Employer-Financed Health Care Under Assault

In many ways, employer-financed health care is being challenged. The primary adversaries to the present system are as follows:

  • Large federal government advocates

  • Globalists and internationalists with their economic agendas

  • A small percentage of trial lawyers

  • A few insurers that would gain marketshare with supplemental-type benefit packages

  • Numerous consumer advocate groups who find fault with the present system.

Politically speaking, a sizeable percent of the voters could be expected to favor a single-payer system over the present employer-financed system of health care.

Why Self-Funding Can Help Preserve the Present System

Self-funding gives the plan sponsor and all of the vendors the degrees of freedom to correct the numerous identified imperfections in the present system with the greatest speed and certainty of success. Of enormous importance are the following reasons why self-funding may help preserve the present system:

  • ERISA preemption advantage

  • Not being burdened with centuries of insurance case law

  • Division of labor (specialization) designed to maximize efficiency and harmony among the employer and vendors (community-based plan administration, e.g.)

  • Not being under the dominion of fifty state insurance departments.

Correcting Present Imperfections

This portion of the critique is in two parts:

  1. An enumeration and brief discussion of all of the features of our present system which the writer finds to be confusing, alarming, correctable, objectionable, questionable, etc. See attachment A.
  2. The presentation and detailed discussion of all of the ways by which self-funding may be modified so as to be the most effective funding vehicle for employer-sponsored plans. Self-funding modifications which are suggested are as follows (in no significant order):

  • Increased role of risk management

  • Suggested changes to stop-loss

  • Micro-managed plan document

  • New self-funded risks (LTD, death, supplemental coverage, e.g.)
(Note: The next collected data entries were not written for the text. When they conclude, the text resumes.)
Lemma checkedFeeds_not_MyDiscussions (name : string) :
  includes name checkedFeeds = true ->
  String.eqb name "MyDiscussions" = false.
Proof.
  intros Hin. apply includes_true in Hin. apply String.eqb_neq.
  intros ->. unfold checkedFeeds in Hin.
  repeat (apply elem_of_cons in Hin as [Hin | Hin]; [discriminate|]).
  by apply elem_of_nil in Hin.
Qed.

(** The sources of a Posts, Comments or Likes feed: the feed itself,
    under the access check. *)
Lemma resolveSources_checked (timeline : Timeline) (viewerId : option string)
    (params : Params) :
  includes (timeline_name timeline) checkedFeeds = true ->
  resolveSources db config timeline viewerId params
  = mkSources [intId timeline] []
      (if withMyPosts params then [viewerId] else [])
      (checkAccess db viewerId (getUser db timeline)).
Proof.
  intros Hin. unfold resolveSources.
  by rewrite (checkedFeeds_not_MyDiscussions _ Hin), Hin.
Qed.

(** What [genericTimeline] answers when the limit is not negative: the
    page is the first [limit] ids fetched. *)
Lemma genericTimeline_page (timeline : Timeline) (viewerId : option string)
    (pp : PartialParams) :
  let params := effectiveParams timeline viewerId pp in
  let src := resolveSources db config timeline viewerId params in
  let fetched := fetchPostsIds db timeline viewerId params src in
  0 <= limit params ->
  exists feed,
    genericTimeline ser db config timeline viewerId pp = inr feed
    /\ tj_posts (timelines feed) = take (Z.to_nat (limit params)) fetched
    /\ isLastPage feed = (len fetched <=? limit params)
    /\ tj_id (timelines feed) = timeline_id timeline
    /\ tj_name (timelines feed) = timeline_name timeline
    /\ tj_user (timelines feed) = userId timeline
    /\ posts feed
       = (postJson ser (viewerHidesFeedId db viewerId)
            <$> getPostsWithStuffByIds db (tj_posts (timelines feed))
                  viewerId params).
Proof.
  intros params src fetched Hlimit.
  unfold genericTimeline. cbv zeta. fold params. fold src. fold fetched.
  destruct (len fetched <=? limit params) eqn:Hlast; cbn [negb].
  - apply Z.leb_le in Hlast. unfold len in Hlast.
    rewrite (take_ge fetched) by lia.
    eexists. split; [reflexivity|]. by cbn.
  - rewrite setLength_page by done.
    eexists. split; [reflexivity|]. by cbn.
Qed.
  • Increased role of the MGU

  • Role of defined contribution plan

  • Requisite attitude changes

  • Miscellaneous charges

Editorial Comment
The writer finds in all matters and at all times the employer and vendors to be equally virtuous and properly following their own business plan. The writer is biased towards self-funding (akin to home-ownership), but quickly acknowledges that the fully insured option (as apartment renting) must be always an option (and very often the best option) for the employer.